QuickTime 4.1, scheduled for delivery in early 2000, will add support for AppleScript and SMIL; the latter is a scripting language for creating Web-based interactive content. During the conference, Apple product marketing vice president Phil Schiller demonstrated a SMIL script that ran a QuickTime movie, launched a QuickTime video stream, and opened a Web browser. The automated ad-insertion feature will make it easier to swap video ads in and out of QuickTime movies.
Apple also plans an early-2000 release for a new version of the QuickTime Streaming Server, which enables real-time streaming of media content. The upgrade will include a Playlist function that lets producers automate the sequencing of server content, as well as a password-protection feature for QuickTime movies. The latter function will allow Web producers to charge fees for viewing QuickTime content.
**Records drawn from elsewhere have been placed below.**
(** C9 at a typed bid of 0 *)
Lemma C9_witness :
  let w' := (handleSubmitBid env500 zeroTyped).2 in
  handleSubmitBid env500 zeroTyped =
    (Ok tt,
     on_page (setError (Some (if connected env500
                              then "Please enter a valid bid amount"
                              else "Please connect your wallet first")))
             zeroTyped) /\
  log w' = log zeroTyped /\
  ledger_submits (log w') = ledger_submits (log zeroTyped) /\
  setError (error (page zeroTyped)) (page w') = page zeroTyped /\
  idle (page w') = idle (page zeroTyped).
Proof.
  apply (C9_invalid_bid_is_rejected env500 zeroTyped).
  right. reflexivity.
Defined.

End ScenarioFacts.

(** ** More about the contract *)
Module SecretAuctionMore.
Import FHE FHEFacts SecretAuction SecretAuctionFacts SecretAuctionHistory.
Local Open Scope list_scope.

Section WithScheme.
Context {F : Scheme} {L : Lawful F}.
Variable this : address.

Abbreviation State := (@State F).

(** The result handle [submitBid] stores has a cleartext of 0 or 1. *)
Lemma clear_result_bit (bid reserve : euint32) :
  let r := clear32 (select (or (gt bid reserve) (eq bid reserve))
                           (asEuint32 (uint32 1)) (asEuint32 (uint32 0))) in
  r = 0 \/ r = 1.
Proof.
  simpl. rewrite clear_result.
  destruct (clear32 reserve <=? clear32 bid); auto.
Qed.

(** X1: a successful submitBid changes nothing that belongs to another
    address: that address's stored result, bid flag and timestamp are as
    before, and so is the reserve price. *)
Theorem X1_submitBid_leaves_other_bidders_alone (s s' : State) msg
    encryptedBid proof (a : address) :
  submitBid this msg encryptedBid proof s = Returned tt s' ->
  a <> sender msg ->
  bidResults s' !! a = bidResults s !! a /\
  hasBid_at s' a = hasBid_at s a /\
  bidTimestamp_at s' a = bidTimestamp_at s a /\
  reservePrice s' = reservePrice s.
Proof.
  intros Hsub Hne.
  destruct (submitBid_inv this _ _ _ _ _ Hsub) as [bid Hbid].
  rewrite (submitBid_returns this _ _ _ _ _ Hbid) in Hsub.
  injection Hsub as <-.
  unfold hasBid_at, bidTimestamp_at. simpl.
  rewrite !lookup_insert_ne by congruence. auto.
Qed.

(** X2: nothing is ever taken back: through any number of later bids, by
    anyone, an address that has bid keeps its bid flag, every access grant
    stays in the access-control list, the events already emitted stay at the
    head of the log, and the reserve price stays the same. *)
Theorem X2_bids_grants_and_events_persist (s s' : State) (a : address) :
  evolves this s s' ->
  (hasBid_at s a = true -> hasBid_at s' a = true) /\
  acl s ⊆ acl s' /\
  emitted s `prefix_of` emitted s' /\
  reservePrice s' = reservePrice s.
Proof.
  induction 1 as [s|s s1 msg encryptedBid proof s' _ IH Hsub].
  - repeat split; auto.
  - destruct IH as (Hhas & Hacl & Hev & Hres).
    destruct (submitBid_inv this _ _ _ _ _ Hsub) as [bid Hbid].
    rewrite (submitBid_returns this _ _ _ _ _ Hbid) in Hsub.
    injection Hsub as <-. simpl. repeat split.
    + intros Ha. specialize (Hhas Ha). unfold hasBid_at in *. simpl.
      destruct (decide (sender msg = a)) as [->|Hne].
      * rewrite lookup_insert_eq. reflexivity.
      * rewrite lookup_insert_ne by exact Hne. exact Hhas.
    + intros x Hx. apply elem_of_app. left. apply elem_of_app. left.
      apply Hacl, Hx.
    + etransitivity; [exact Hev|]. apply prefix_app_r. reflexivity.
    + exact Hres.
Qed.

Lemma getBidTimestamp_returns (s : State) (user : address) :
  hasBid_at s user = true ->
  execute (getBidTimestamp user) s = (inr (bidTimestamp_at s user), s).
Proof.
  intros Hhas. unfold execute, getBidTimestamp, bind, gets, require.
  rewrite Hhas. reflexivity.
Qed.

Lemma hasUserBid_returns (s : State) (user : address) :
  execute (hasUserBid user) s = (inr (hasBid_at s user), s).
Proof. reflexivity. Qed.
Along with the new QuickTime features, Apple has announced several new QuickTime TV channels, including Financial Times, Nickelodeon, MTV, and CNN, all of which you can access through the QuickTime Player. To ensure the fastest-possible downloads, most of the QuickTime TV channels are distributed through a network of high-speed media servers managed by Akamai, which Apple signed on as a partner for QuickTime TV’s summer 1999 debut. However, the CNN channel, which offers headline news stories on demand, is distributed through a competing network from InterVu.
Software developers are also getting into the QuickTime act. Novell (888/321-4272, https://www.novell.com ) announced that the next version of its caching server will offer full support for QuickTime streaming, allowing users to pause, play, rewind, and fast-forward live video and audio streams. The technology is based on Apple’s Darwin Streaming Server, an open-source version of the QuickTime streaming software that developers can freely incorporate into their products. Oracle (650/506-7000, https://www.oracle.com ) has announced a product called InterMedia that allows Oracle databases to serve QuickTime content on the Web. QuickTime movies served from an Oracle database will be searchable using Apple’s Sherlock utility.
Get RealThe competition isn’t sitting still. RealNetworks (800/632-8920, https://www.real.com ), one of Apple’s two major rivals in the live-streaming arena (the other is Microsoft), has released beta versions of forthcoming upgrades to its RealPlayer media players for Mac and Windows. New features in the free RealPlayer 7 software include faster start-up time, enhanced media navigation, a resizable presentation window, a caching feature that reduces download time for frequently played content, and a message service that notifies you when new programming is available.
RealPlayer 7 Plus, which costs $30, adds a ten-band graphic equalizer and one-button access to audio and video programs.